With the surface prepped, we were finally ready to glass. Using a nifty worktable we had set up, I cut the glass and wet it out using a fin roller and squeegee before passing it off to Chris. This method preserved our epoxy supply and increased our efficiency. We started with the smaller area of the transom, then expanded our work to the starboard and then port sides.

Chris first applied a thin layer of US Composites medium epoxy hardener to the working surface. Working in 6-foot sections gave him just enough time to lay the fiberglass and work each piece into the edge with a fin roller to remove all the air bubbles, then be ready for the next layer as soon as I was done wetting it out. We continued this method for all 88 feet over the course of two days, taking three hours per side.

Twenty-four hours after the glass had set, we lightly sanded using 80-grit on the orbital sander to remove the amine blush and any high spots before we began applying fairing compound. Using US Composites fairing filler and epoxy, we applied three rounds of fairing compound, sanding with our Flexisander long board with 80-grit between each application to ensure a smooth surface. Then, we rolled on a two-part epoxy barrier coat that we used on not only the bottom but the topsides as well, since as a cruising boat, the entire hull is subjected to being constantly wet and rolling in the swell.

We used the barrier coat as blister protection as well as for its ultra-high-build primer characteristics that filled the small cracks, low spots, pinholes, and things we couldn’t see with the naked eye while fairing. This showed us where we needed to sand, fill, and fair more before continuing on to the Awlgrip primer for the topsides paint job.

Slowly,  Avocet  began to look a bit less derelict, with the grey barrier paint hiding her once-fairing-compound-pink hull-to-deck joint and various splotches revealing hull imperfections. Chris rolled the Awlgrip primer, and two days later,  Avocet  was completely off-white and only had to be sanded one more time before being ready for the final topcoat.

The Supports

sailboat toe rail replacement

First, though, we had to prepare for the installation of the bulwark supports. We had purchased nine 24-by-4-by-¼-inch-thick 316L stainless steel bars, which we then cut in half (it was cheaper to buy them at twice the length than to buy them at the actual length needed).
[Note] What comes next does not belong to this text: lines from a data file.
(** A pathname that ends with a slash names a directory or nothing. *)
Lemma walk_trailing_empty (fs : filesystem) (cs pos pos' : list string) :
  Posix.walk fs pos (cs ++ [""]) = Some pos' ->
  exists entries, lookup (root fs) pos' = Some (Dir entries).
Proof.
  rewrite walk_app. destruct (Posix.walk fs pos cs) as [q|]; [|discriminate].
  simpl. unfold Posix.step.
  destruct (lookup (root fs) q) as [[|entries]|] eqn:E; try discriminate.
  simpl. intros [= <-]. eauto.
Qed.

Lemma concat_component_chars (cs : list string) :
  forallb (all_chars plain_char) cs = true ->
  all_chars path_char (String.concat "/" cs) = true.
Proof.
  induction cs as [|c cs IH]; [reflexivity|].
  intros H. simpl in H. apply andb_true_iff in H as [Hc Hcs].
  pose proof (all_chars_weaken _ _ _ plain_char_path_char Hc) as Hc'.
  destruct cs as [|c' r]; [exact Hc'|].
  change (String.concat "/" (c :: c' :: r))
    with (c ++ String "/" (String.concat "/" (c' :: r))).
  rewrite all_chars_app, Hc', andb_true_l.
  change (path_char "/"
          && all_chars path_char (String.concat "/" (c' :: r)) = true).
  rewrite (IH Hcs). reflexivity.
Qed.

Lemma split_concat_components (cs : list string) :
  cs <> [] -> forallb (all_chars plain_char) cs = true ->
  Py.split "/" (String.concat "/" cs) = cs.
Proof.
  induction cs as [|c cs IH]; [congruence|].
  intros _ H. simpl in H. apply andb_true_iff in H as [Hc Hcs].
  assert (Hs : Py.contains "/" c = false).
  { apply (all_chars_absent plain_char); [reflexivity | exact Hc]. }
  destruct cs as [|c' r].
  - simpl. apply split_absent, Hs.
  - change (String.concat "/" (c :: c' :: r))
      with (c ++ String "/" (String.concat "/" (c' :: r))).
    rewrite (split_app _ _ _ Hs), IH; [reflexivity | discriminate | exact Hcs].
Qed.

Lemma normpath_loop_abs_simple (cs new_comps : list string) :
  Forall (fun w => SimpleHTTPRequestHandler.simple_name w = true) new_comps ->
  Forall (fun w => SimpleHTTPRequestHandler.simple_name w = true)
    (SimpleHTTPRequestHandler.normpath_loop true new_comps cs).
Proof.
  revert new_comps. induction cs as [|c cs IH]; intros acc Hacc; simpl.
  - apply Forall_rev, Hacc.
  - destruct (String.eqb c "" || String.eqb c ".") eqn:E1; [apply IH, Hacc|].
    destruct (String.eqb c "..") eqn:E2; simpl.
    + destruct acc as [|a acc]; [apply IH, Hacc|].
      inversion Hacc as [|? ? Ha Hacc']; subst.
      assert (Ea : String.eqb a ".." = false).
      { unfold SimpleHTTPRequestHandler.simple_name in Ha.
        apply negb_true_iff, orb_false_iff in Ha. apply Ha. }
      rewrite Ea. apply IH, Hacc'.
    + apply IH. constructor; [|exact Hacc].
      unfold SimpleHTTPRequestHandler.simple_name. rewrite E1, E2.
      reflexivity.
Qed.

(** The walk of the operating system and the normalisation of the
    library agree on components that stay inside. *)
Lemma walk_inside (fs : filesystem) (base : list string) (cs : list string) :
  forall (new_comps pos : list string),
    Forall (fun w => SimpleHTTPRequestHandler.simple_name w = true)
      new_comps ->
    stays_inside (List.length new_comps) cs = true ->
    Posix.walk fs (base ++ rev new_comps) cs = Some pos ->
    pos = (base
           ++ SimpleHTTPRequestHandler.normpath_loop true new_comps cs)%list.
Proof.
  induction cs as [|c cs IH]; intros acc pos Hacc Hin Hw.
  - simpl in Hw. injection Hw as <-. reflexivity.
  - simpl in Hw, Hin. unfold Posix.step in Hw.
    destruct (lookup (root fs) (base ++ rev acc)) as [[|entries]|];
      try discriminate.
    cbn [SimpleHTTPRequestHandler.normpath_loop].
    destruct (String.eqb c "" || String.eqb c ".") eqn:E1.
    + apply IH; assumption.
    + destruct (String.eqb c "..") eqn:E2; simpl.
      * destruct acc as [|a acc]; [discriminate Hin|].
        inversion Hacc as [|? ? Ha Hacc']; subst.
        assert (Ea : String.eqb a ".." = false).
        { unfold SimpleHTTPRequestHandler.simple_name in Ha.
          apply negb_true_iff, orb_false_iff in Ha. apply Ha. }
        rewrite Ea. apply IH; [exact Hacc' | exact Hin|].
        simpl rev in Hw. rewrite app_assoc, removelast_last in Hw. exact Hw.
      * destruct (assoc c entries); [|discriminate].
        apply IH.
        -- constructor; [|exact Hacc].
           unfold SimpleHTTPRequestHandler.simple_name. rewrite E1, E2.
           reflexivity.
        -- exact Hin.
        -- simpl rev. rewrite app_assoc. exact Hw.
Qed.

Section InsidePaths.

Variable fs : filesystem.
Variable cs : list string.
Variables (mtime : Z) (data : string).
Hypothesis cs_chars : forallb (all_chars plain_char) cs = true.
Hypothesis cs_inside : stays_inside 0 cs = true.
Hypothesis cs_relative :
  SimpleHTTPRequestHandler.starts_with_slash (String.concat "/" cs) = false.
Hypothesis cs_file :
  Posix.stat fs (Py.tail (url_of cs)) = Some (File mtime data).

Lemma inside_nonempty : String.concat "/" cs <> "" /\ cs <> [].
Proof.
  assert (H : String.concat "/" cs <> "").
  { intros E. unfold url_of in cs_file. cbn [append Py.tail] in cs_file.
    rewrite E in cs_file. discriminate cs_file. }
  split; [exact H|]. intros ->. apply H. reflexivity.
Qed.

Lemma inside_walk :
  exists pos,
    Posix.walk fs (cwd fs) cs = Some pos
    /\ lookup (root fs) pos = Some (File mtime data).
Proof.
  destruct inside_nonempty as [Hs Hne].
  pose proof cs_file as H. unfold url_of in H. cbn [append Py.tail] in H.
  rewrite (stat_relative fs _ Hs cs_relative) in H.
  rewrite (split_concat_components cs Hne cs_chars) in H.
  destruct (Posix.walk fs (cwd fs) cs) as [pos|]; [|discriminate].
  eauto.
Qed.

Lemma inside_node :
  SimpleHTTPRequestHandler.node_at fs
    (SimpleHTTPRequestHandler.normpath_loop true [] cs)
  = Some (File mtime data).
Proof.
  destruct inside_walk as (pos & Hw & Hl).
  unfold SimpleHTTPRequestHandler.node_at.
  rewrite <- (walk_inside fs (cwd fs) cs [] pos); auto.
  simpl. rewrite app_nil_r. exact Hw.
Qed.

Lemma inside_no_trailing_slash : Py.endswith "/" (url_of cs) = false.
Proof.
  destruct inside_nonempty as [Hs Hne].
  unfold url_of.
  change ("/" ++ String.concat "/" cs)
    with (String "/" (String.concat "/" cs)).
  rewrite endswith_cons by exact Hs.
  destruct (Py.endswith "/" (String.concat "/" cs)) eqn:E; [|reflexivity].
  destruct (endswith_snoc _ _ E) as [s' Es'].
  destruct inside_walk as (pos & Hw & Hl).
  rewrite <- (split_concat_components cs Hne cs_chars), Es', split_snoc in Hw.
  destruct (walk_trailing_empty _ _ _ _ Hw) as [entries Hd].
  congruence.
Qed.

Lemma translate_path_inside (p : string) :
  SimpleHTTPRequestHandler.url_path p = url_of cs ->
  SimpleHTTPRequestHandler.translate_path p
  = (SimpleHTTPRequestHandler.normpath_loop true [] cs, false).
Proof.
  intros Hp. destruct inside_nonempty as [Hs Hne].
  assert (Hc : all_chars path_char (url_of cs) = true).
  { unfold url_of. simpl. apply concat_component_chars, cs_chars. }
  unfold SimpleHTTPRequestHandler.translate_path. rewrite Hp.
  rewrite (rstrip_plain _ Hc), inside_no_trailing_slash.
  rewrite unquote_absent
    by (apply (all_chars_absent path_char); [reflexivity | exact Hc]).
  unfold url_of at 1 2.
  change ("/" ++ String.concat "/" cs)
    with (String "/" (String.concat "/" cs)).
  cbn [SimpleHTTPRequestHandler.starts_with_slash Py.split].
  rewrite Ascii.eqb_refl, (split_concat_components cs Hne cs_chars).
  cbn [SimpleHTTPRequestHandler.normpath_loop String.eqb orb].
  rewrite filter_simple; [reflexivity|].
  apply forallb_forall. apply Forall_forall.
  apply normpath_loop_abs_simple. constructor.
Qed.

Lemma url_path_inside :
  SimpleHTTPRequestHandler.url_path (url_of cs) = url_of cs.
Proof.
  assert (Hc : all_chars path_char (url_of cs) = true).
  { unfold url_of. simpl. apply concat_component_chars, cs_chars. }
  unfold SimpleHTTPRequestHandler.url_path.
  rewrite (before_absent "?"), (before_absent "#");
    try reflexivity; apply (all_chars_absent path_char); auto.
Qed.

Variable lib : library.
Variable v : string.
Variable hdrs : string -> option string.
Variable cmd : string.

(** The inherited [do_GET] on a path that stays inside: the file the
    existence check has seen is the file that is answered. *)
Lemma do_GET_inside :
  wfile (SimpleHTTPRequestHandler.do_GET PWAHandler.end_headers lib fs
           (request_of v hdrs cmd (url_of cs)))
  = (head_of v (file_head lib hdrs
                  (SimpleHTTPRequestHandler.normpath_loop true [] cs)
                  mtime data)
     ++ file_body lib hdrs mtime data)%list.
Proof.
  unfold SimpleHTTPRequestHandler.do_GET, SimpleHTTPRequestHandler.send_head,
    file_body.
  cbn [path request_of].
  rewrite (translate_path_inside (url_of cs) url_path_inside), inside_node.
  rewrite (send_file_found lib fs v hdrs cmd (url_of cs) _ mtime data
             inside_node).
  destruct (SimpleHTTPRequestHandler.not_modified lib hdrs mtime);
    cbn [wfile answered write]; [rewrite app_nil_r|]; reflexivity.
Qed.

End InsidePaths.

(** * The claims *)

(** ** C1: when the path is replaced *)

(** C1, as stated, fails on a directory: no regular file exists at
    [static], which is a directory of the served tree, and the handler
    keeps the path [/static] instead of replacing it. *)
Lemma directory_path_is_kept :
  os_path.isfile site (Py.tail "/static") = false
  /\ os_path.isdir site (Py.tail "/static") = true
  /\ PWAHandler.falls_back site "/static" = false
  /\ path (PWAHandler.rewrite_path site (request "GET" "/static")) = "/static".
Proof. repeat split; reflexivity. Qed.

(** C1, amended: the handler replaces the path with [/index.html] if
    and only if the path is [/] or nothing at all, neither a file nor a
    directory, exists at the path without its first character; the
    path handed on is [/index.html] in that case and the request path
    otherwise, and a path that names an existing directory is kept. *)
Theorem path_replaced_iff_nothing_exists (fs : filesystem) (h : handler) :
  (PWAHandler.falls_back fs (path h) = true
   <-> path h = "/" \/ Posix.stat fs (Py.tail (path h)) = None)
  /\ path (PWAHandler.rewrite_path fs h)
     = (if PWAHandler.falls_back fs (path h) then "/index.html" else path h)
  /\ (forall entries,
        Posix.stat fs (Py.tail (path h)) = Some (Dir entries) ->
        PWAHandler.rewrite_path fs h = h).
Proof.
  split; [apply falls_back_iff|]. split.
  - unfold PWAHandler.rewrite_path.
    destruct (PWAHandler.falls_back fs (path h)); reflexivity.
  - intros entries H. unfold PWAHandler.rewrite_path.
    rewrite (falls_back_found _ _ _ H). reflexivity.
Qed.

Lemma path_replaced_iff_nothing_exists_witness :
  Posix.stat site (Py.tail "/static")
  = Some (Dir [("style.css", File 3 "css")])
  /\ PWAHandler.rewrite_path site (request "GET" "/static")
     = request "GET" "/static".
Proof.
  split; [reflexivity|].
  exact (proj2 (proj2 (path_replaced_iff_nothing_exists site
                         (request "GET" "/static"))) _ eq_refl).
Defined.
After cutting them into 12-inch sections, Chris used an angle grinder with a 150-grit floppy disk to remove the matte finish left over from being cold-rolled in the manufacturing process.

Next, we had to measure the degree for each L-bracket to be bent. Each was slightly different due to the deck’s curvature. To obtain precise measurements, we used two straight pieces of timber about 16 inches long, placed one on the deck and one along the hull, and then measured the bisecting point. This measurement would ensure that the bulwark would be following the sheer line of the hull itself.

Then, we sent the measurements and the bases to a Southern California fabricator, Garhauer Marine, where a hydraulic press bent all 16 bases quickly and effortlessly. This sounds so much easier than it actually was, since dialing in the degrees on a 1/4-inch piece of stainless steel all comes down to the skill of the operator. Luckily, Doug Garhauer had over one million “hits” with this press, so we knew our metal was in experienced hands.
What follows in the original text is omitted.